**Data section**:
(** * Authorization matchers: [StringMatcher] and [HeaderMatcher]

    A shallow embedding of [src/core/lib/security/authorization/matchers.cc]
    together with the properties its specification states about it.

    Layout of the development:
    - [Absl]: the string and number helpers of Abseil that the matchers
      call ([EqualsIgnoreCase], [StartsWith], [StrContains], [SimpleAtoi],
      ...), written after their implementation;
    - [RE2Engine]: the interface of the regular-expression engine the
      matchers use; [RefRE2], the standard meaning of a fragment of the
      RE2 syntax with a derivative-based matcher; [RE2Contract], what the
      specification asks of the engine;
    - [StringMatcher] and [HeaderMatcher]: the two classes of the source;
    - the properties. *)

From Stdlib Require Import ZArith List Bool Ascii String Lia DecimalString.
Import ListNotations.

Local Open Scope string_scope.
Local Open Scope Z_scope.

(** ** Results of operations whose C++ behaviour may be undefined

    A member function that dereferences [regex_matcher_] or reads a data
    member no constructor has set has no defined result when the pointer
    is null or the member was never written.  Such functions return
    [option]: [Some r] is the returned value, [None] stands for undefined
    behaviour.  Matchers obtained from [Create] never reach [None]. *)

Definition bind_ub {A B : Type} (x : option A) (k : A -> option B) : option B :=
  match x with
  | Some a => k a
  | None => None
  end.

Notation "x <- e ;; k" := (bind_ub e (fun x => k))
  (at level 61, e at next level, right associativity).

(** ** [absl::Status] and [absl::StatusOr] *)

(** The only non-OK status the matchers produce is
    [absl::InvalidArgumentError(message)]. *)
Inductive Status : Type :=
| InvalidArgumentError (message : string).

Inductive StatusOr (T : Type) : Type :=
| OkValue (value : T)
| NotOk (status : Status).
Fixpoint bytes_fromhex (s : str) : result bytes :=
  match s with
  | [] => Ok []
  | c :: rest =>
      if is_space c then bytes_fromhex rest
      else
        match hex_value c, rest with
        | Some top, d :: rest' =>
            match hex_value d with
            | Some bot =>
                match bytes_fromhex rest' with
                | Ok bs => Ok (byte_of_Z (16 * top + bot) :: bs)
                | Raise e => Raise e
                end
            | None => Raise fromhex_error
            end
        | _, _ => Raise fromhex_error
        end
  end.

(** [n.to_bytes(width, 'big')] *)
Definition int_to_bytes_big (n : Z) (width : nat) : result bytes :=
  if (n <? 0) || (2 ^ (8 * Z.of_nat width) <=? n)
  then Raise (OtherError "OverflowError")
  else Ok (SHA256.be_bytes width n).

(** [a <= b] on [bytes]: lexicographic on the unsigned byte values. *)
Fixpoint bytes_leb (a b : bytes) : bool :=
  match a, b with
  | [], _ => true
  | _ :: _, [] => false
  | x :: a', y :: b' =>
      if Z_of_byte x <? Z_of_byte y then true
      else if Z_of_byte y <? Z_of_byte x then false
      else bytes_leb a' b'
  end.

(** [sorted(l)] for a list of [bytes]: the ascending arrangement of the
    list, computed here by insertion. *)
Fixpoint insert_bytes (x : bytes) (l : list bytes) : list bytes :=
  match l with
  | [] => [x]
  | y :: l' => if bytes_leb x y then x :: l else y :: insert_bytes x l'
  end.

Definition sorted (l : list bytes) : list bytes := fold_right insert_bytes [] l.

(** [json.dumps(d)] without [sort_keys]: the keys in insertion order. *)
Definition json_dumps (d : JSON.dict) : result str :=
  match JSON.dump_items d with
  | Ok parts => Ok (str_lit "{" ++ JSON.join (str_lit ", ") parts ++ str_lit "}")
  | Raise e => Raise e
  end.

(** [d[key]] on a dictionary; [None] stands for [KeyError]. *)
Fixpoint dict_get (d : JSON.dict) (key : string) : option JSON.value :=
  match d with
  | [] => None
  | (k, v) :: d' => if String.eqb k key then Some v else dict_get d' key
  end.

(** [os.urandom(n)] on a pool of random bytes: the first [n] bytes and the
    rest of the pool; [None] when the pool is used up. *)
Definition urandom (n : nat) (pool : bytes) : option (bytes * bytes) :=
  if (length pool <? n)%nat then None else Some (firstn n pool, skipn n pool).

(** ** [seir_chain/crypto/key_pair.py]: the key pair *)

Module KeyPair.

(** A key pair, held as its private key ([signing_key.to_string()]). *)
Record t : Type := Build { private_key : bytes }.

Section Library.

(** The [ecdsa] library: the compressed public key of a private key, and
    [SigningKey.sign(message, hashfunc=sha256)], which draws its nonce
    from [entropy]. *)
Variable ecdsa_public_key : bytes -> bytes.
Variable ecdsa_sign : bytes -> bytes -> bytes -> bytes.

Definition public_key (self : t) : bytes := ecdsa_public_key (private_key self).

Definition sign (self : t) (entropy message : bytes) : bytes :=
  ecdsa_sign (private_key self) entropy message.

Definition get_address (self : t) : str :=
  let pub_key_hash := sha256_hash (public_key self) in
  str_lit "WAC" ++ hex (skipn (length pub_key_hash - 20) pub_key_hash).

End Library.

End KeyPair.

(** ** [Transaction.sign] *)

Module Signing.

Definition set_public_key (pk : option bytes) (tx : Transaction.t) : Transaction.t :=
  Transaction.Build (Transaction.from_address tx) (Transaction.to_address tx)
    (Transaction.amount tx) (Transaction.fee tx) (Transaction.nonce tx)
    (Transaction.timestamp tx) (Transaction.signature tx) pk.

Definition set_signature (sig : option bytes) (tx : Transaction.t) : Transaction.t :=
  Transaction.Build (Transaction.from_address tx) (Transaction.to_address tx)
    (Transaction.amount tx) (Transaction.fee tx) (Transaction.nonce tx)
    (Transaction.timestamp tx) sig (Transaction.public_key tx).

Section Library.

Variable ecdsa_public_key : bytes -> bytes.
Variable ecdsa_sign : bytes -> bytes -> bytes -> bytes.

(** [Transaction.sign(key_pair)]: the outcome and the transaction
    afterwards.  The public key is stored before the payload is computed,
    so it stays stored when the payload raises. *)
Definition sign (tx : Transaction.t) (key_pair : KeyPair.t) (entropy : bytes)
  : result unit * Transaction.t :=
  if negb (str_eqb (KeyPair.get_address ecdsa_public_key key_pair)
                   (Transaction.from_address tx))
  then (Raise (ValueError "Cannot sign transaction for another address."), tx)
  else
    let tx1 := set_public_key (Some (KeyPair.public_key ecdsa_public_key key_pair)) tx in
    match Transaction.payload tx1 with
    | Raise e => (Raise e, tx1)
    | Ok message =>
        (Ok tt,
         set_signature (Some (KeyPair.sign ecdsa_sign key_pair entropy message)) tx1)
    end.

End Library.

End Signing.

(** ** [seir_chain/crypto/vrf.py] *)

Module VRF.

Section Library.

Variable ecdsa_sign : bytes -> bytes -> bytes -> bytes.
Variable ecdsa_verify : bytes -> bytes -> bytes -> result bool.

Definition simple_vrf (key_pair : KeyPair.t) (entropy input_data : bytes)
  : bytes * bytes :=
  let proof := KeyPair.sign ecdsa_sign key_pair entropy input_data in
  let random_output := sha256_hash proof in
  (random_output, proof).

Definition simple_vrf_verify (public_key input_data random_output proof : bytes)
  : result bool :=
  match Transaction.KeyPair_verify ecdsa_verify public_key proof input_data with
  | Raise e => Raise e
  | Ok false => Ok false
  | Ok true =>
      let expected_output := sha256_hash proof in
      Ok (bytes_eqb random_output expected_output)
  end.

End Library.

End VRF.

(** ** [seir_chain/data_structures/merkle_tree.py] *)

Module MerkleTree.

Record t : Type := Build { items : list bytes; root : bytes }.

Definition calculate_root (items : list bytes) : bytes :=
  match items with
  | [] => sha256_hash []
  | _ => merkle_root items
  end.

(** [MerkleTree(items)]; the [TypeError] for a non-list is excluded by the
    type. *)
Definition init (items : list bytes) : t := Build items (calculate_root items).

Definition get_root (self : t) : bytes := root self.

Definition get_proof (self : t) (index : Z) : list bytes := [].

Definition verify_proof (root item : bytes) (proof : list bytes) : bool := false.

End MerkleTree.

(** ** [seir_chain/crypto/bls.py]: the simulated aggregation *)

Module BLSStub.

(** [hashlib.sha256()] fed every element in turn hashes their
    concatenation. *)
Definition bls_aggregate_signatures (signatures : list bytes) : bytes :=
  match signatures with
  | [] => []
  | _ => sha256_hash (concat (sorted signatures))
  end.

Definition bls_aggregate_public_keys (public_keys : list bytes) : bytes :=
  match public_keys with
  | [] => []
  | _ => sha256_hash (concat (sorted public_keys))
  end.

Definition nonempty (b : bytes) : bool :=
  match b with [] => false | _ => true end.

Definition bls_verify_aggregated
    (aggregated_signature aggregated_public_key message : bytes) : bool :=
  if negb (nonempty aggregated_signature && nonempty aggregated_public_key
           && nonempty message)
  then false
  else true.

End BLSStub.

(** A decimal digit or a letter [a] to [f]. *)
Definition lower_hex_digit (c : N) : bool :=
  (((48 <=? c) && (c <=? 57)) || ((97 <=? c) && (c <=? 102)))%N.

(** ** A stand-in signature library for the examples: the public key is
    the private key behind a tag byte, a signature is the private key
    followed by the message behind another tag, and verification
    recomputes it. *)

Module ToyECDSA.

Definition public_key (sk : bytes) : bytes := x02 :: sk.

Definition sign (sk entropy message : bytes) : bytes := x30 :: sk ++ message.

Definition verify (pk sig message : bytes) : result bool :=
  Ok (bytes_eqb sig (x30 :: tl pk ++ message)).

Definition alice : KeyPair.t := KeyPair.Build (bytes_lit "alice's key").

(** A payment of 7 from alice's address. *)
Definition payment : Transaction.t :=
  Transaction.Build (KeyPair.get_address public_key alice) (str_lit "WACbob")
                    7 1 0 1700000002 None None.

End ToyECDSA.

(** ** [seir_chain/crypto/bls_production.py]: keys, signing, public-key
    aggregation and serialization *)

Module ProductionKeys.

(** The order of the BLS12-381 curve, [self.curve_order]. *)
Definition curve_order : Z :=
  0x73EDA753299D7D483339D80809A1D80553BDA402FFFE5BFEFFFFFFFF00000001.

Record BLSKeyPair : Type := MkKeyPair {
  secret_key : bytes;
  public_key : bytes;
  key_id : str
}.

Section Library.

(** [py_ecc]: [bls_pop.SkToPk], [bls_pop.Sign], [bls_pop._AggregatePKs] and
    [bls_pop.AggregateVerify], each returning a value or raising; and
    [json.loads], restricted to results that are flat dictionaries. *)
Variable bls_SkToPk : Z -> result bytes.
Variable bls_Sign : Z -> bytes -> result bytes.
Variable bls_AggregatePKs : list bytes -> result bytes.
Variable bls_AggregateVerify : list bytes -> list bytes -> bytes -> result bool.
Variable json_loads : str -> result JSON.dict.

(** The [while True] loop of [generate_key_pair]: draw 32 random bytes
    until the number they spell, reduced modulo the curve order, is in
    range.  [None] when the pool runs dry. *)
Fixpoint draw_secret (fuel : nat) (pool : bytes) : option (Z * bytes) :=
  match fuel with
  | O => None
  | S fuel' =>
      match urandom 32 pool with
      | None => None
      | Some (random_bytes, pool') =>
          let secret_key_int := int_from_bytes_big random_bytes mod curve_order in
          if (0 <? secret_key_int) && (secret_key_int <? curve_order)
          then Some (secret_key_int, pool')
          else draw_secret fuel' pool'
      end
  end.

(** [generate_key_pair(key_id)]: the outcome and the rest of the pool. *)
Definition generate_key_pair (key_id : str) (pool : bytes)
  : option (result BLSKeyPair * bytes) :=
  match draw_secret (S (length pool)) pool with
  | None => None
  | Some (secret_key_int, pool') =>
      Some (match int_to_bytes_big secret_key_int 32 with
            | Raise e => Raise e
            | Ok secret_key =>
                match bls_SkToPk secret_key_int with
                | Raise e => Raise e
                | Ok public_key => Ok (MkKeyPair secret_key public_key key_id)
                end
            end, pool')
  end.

**What to do**: Wherever the line holding "Definition bls_aggregate_public_keys (public_keys" falls in the entries above, copy exactly from it through the line holding "(((48 <=? c) && (c <=? 57))", inclusive, and add nothing.

**Exercise solution**:
Definition bls_aggregate_public_keys (public_keys : list bytes) : bytes :=
  match public_keys with
  | [] => []
  | _ => sha256_hash (concat (sorted public_keys))
  end.

Definition nonempty (b : bytes) : bool :=
  match b with [] => false | _ => true end.

Definition bls_verify_aggregated
    (aggregated_signature aggregated_public_key message : bytes) : bool :=
  if negb (nonempty aggregated_signature && nonempty aggregated_public_key
           && nonempty message)
  then false
  else true.

End BLSStub.

(** A decimal digit or a letter [a] to [f]. *)
Definition lower_hex_digit (c : N) : bool :=
  (((48 <=? c) && (c <=? 57)) || ((97 <=? c) && (c <=? 102)))%N.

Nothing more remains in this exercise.